Task brief. Give again, word for word, every line in the entries below from the line with "Local Open Scope string_scope." up to and including the line with "(** What the lifecycle relies on. *)", and no other line.

━━━ Supplied data

(* ===== verification/LifecycleSpec.v ===== *)
(** * What the run lifecycle promises

    [ControlRunLifecycle] over any store, backends and graph store that keep
    their contracts: starting, canceling and reconciling runs never damage the
    durable view, answer for the run they were asked about and raise only the
    errors the API maps; the reconciler contains every error of a run. *)

From S2P Require Import Prelude Regex PyStr Sha256 PyTime Json JsonRead Identifiers Projection PhysicalPlan Graph Orchestration RunCodec RunTransition Contract Dispatch Placement PlacementSpec RunStatus Lifecycle.

Local Open Scope string_scope.
Local Open Scope Z_scope.
Local Open Scope list_scope.

#[local] Opaque revision.

Section LifecycleSpec.
Context {W : Type} {HS : RunStore W} {HL : StoreLaws W} (lc : Lifecycle W).

(** What the lifecycle relies on. *)
Record lifecycle_ok : Prop := {
  lk_registry : registry_ok (lc_plans lc);
  lk_retries p : p ∈ plans (lc_plans lc) -> printable (rt_max_attempts (ep_retry_policy p));
  lk_backend i b : lc_backends lc !! i = Some b -> lawful b;
  lk_clock w : in_range (astimezone_utc (lc_clock lc w));
  lk_graph p g w : keeps inv view_of w (lc_graph lc p g) (fun _ _ => True) (fun e => catches GraphStoreError e = true);
  lk_page : 1 <= lc_page_size lc <= 100;
  lk_validate b : only ValueError (lc_validate_mutation lc b);
}.

Context (Hlc : lifecycle_ok).

(** ** Errors *)

Definition unknown_outcome : exn := Exn OrchestrationContractError "a terminal run does not have a known outcome" [].

(** The errors of the API, a raw store error that escaped the handlers, or a run
    without a status. *)
Definition start_error (e : exn) : Prop := control_error e \/ read_error e \/ e = unknown_outcome.
Definition run_error (e : exn) : Prop := control_error e \/ catches OrchestrationContractError e = true \/ read_error e.

(** The API errors the reconciler contains. *)
Definition api_error (e : exn) : Prop := control_error e /\ contained e = true.

Lemma require_backend_ok i : raises api_error (require_backend lc i) /\
  forall b, require_backend lc i = Ok b -> lawful b.
Proof.
  unfold require_backend. destruct (lc_backends lc !! i) as [b|] eqn:E; [|by split].
  split; [done|]. intros b' [= <-]. by apply (lk_backend Hlc i).
Qed.

Lemma require_revision_ok reg r : raises api_error (require_revision reg r) /\
  forall p, require_revision reg r = Ok p -> by_revision reg !! r = Some p.
Proof. unfold require_revision. destruct (by_revision reg !! r) as [p|]; [|by split]. split; [done|]. by intros q [= <-]. Qed.

Lemma for_submission_raises s : raises api_error (for_submission (lc_plans lc) s).
Proof.
  unfold for_submission. apply raises_bind; [apply require_revision_ok|intros p _].
  apply raises_bind; [|done]. pose proof (validate_submission_plan_only s p) as H.
  destruct (validate_submission_plan s p) as [u|e]; [done|]. unfold raises, map_error in *. by rewrite H.
Qed.

Lemma registered_plan r p : by_revision (lc_plans lc) !! r = Some p -> p ∈ plans (lc_plans lc).
Proof. intros H. apply plans_in. by exists r. Qed.

Lemma for_submission_plan s p : for_submission (lc_plans lc) s = Ok p -> p ∈ plans (lc_plans lc).
Proof.
  unfold for_submission. intros (q & Hq & H)%bind_ok. apply seq_ok in H as [_ [= <-]].
  eapply registered_plan, require_revision_ok, Hq.
Qed.

Lemma for_run_raises r : raises api_error (for_run (lc_plans lc) r).
Proof.
  unfold for_run. apply raises_bind; [apply require_revision_ok|intros p _]. by destruct (bool_decide _).
Qed.

Lemma for_run_plan r p : for_run (lc_plans lc) r = Ok p ->
  p ∈ plans (lc_plans lc) /\ record_selection r = plan_selection p.
Proof.
  unfold for_run. intros (q & Hq & H)%bind_ok. destruct (bool_decide _) eqn:E; [|done]. injection H as <-.
  apply bool_decide_eq_true in E. split; [|done]. eapply registered_plan, require_revision_ok, Hq.
Qed.

Lemma status_raises r : run_value r -> raises (fun e => e = unknown_outcome) (status_response r).
Proof. intros Hr. pose proof (status_response_total r Hr) as H. by destruct (status_response r); [|apply H]. Qed.

(** ** Reading the world *)

Lemma triple_read {A} (P : view -> Prop) (m : M W A) (Q : A -> view -> Prop) (E : exn -> Prop) :
  (forall w, (m w).2 = w /\ match (m w).1 with Ok a => forall v, P v -> Q a v | Raise e => E e end) -> triple P m Q E.
Proof.
  intros H w Hw Hg. destruct (H w) as [Hs Hr]. destruct (m w) as [r w']. cbn in Hs, Hr. subst w'.
  split; [done|split; [reflexivity|]]. destruct r; auto.
Qed.

Lemma now_triple P : triple P (now lc) (fun t v => P v /\ in_range t) api_error.
Proof.
  apply triple_read. intros w. unfold now. destruct (is_naive (lc_clock lc w)); [by split|].
  split; [done|]. intros v Hv. split; [done|]. apply (lk_clock Hlc).
Qed.

Lemma require_open_triple P : triple P (require_open lc) (fun _ v => P v) control_error.
Proof. apply triple_read. intros w. unfold require_open. destruct (lc_closed lc w); split; cbn; first [done|auto]. Qed.

Lemma stopped_triple P : triple P (stopped lc) (fun _ v => P v) (fun _ => False).
Proof. apply triple_read. intros w. split; cbn; first [done|auto]. Qed.

(** A handler whose clauses raise API errors. *)
Lemma excepts_triple {A} clauses e P (Q : A -> view -> Prop) (E : exn -> Prop) :
  forallb (fun c => exn_subclass c.1.2 ControlOperationError) clauses = true ->
  (forall e, control_error e -> E e) ->
  (forallb (fun c => negb (catches c.1.1 e)) clauses = true -> E e) ->
  triple P (excepts clauses e) Q E.
Proof.
  intros Hc HE. induction clauses as [|[[c d] m] clauses IH]; cbn [excepts forallb fst snd] in *; intros He.
  - apply triple_lift; [done|]. by apply He.
  - apply andb_true_iff in Hc as [Hd Hc]. destruct (catches c e).
    + apply triple_lift; [done|]. by apply HE.
    + by apply IH.
Qed.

━━━━━━

Exercise response.
Local Open Scope string_scope.
Local Open Scope Z_scope.
Local Open Scope list_scope.

#[local] Opaque revision.

Section LifecycleSpec.
Context {W : Type} {HS : RunStore W} {HL : StoreLaws W} (lc : Lifecycle W).

(** What the lifecycle relies on. *)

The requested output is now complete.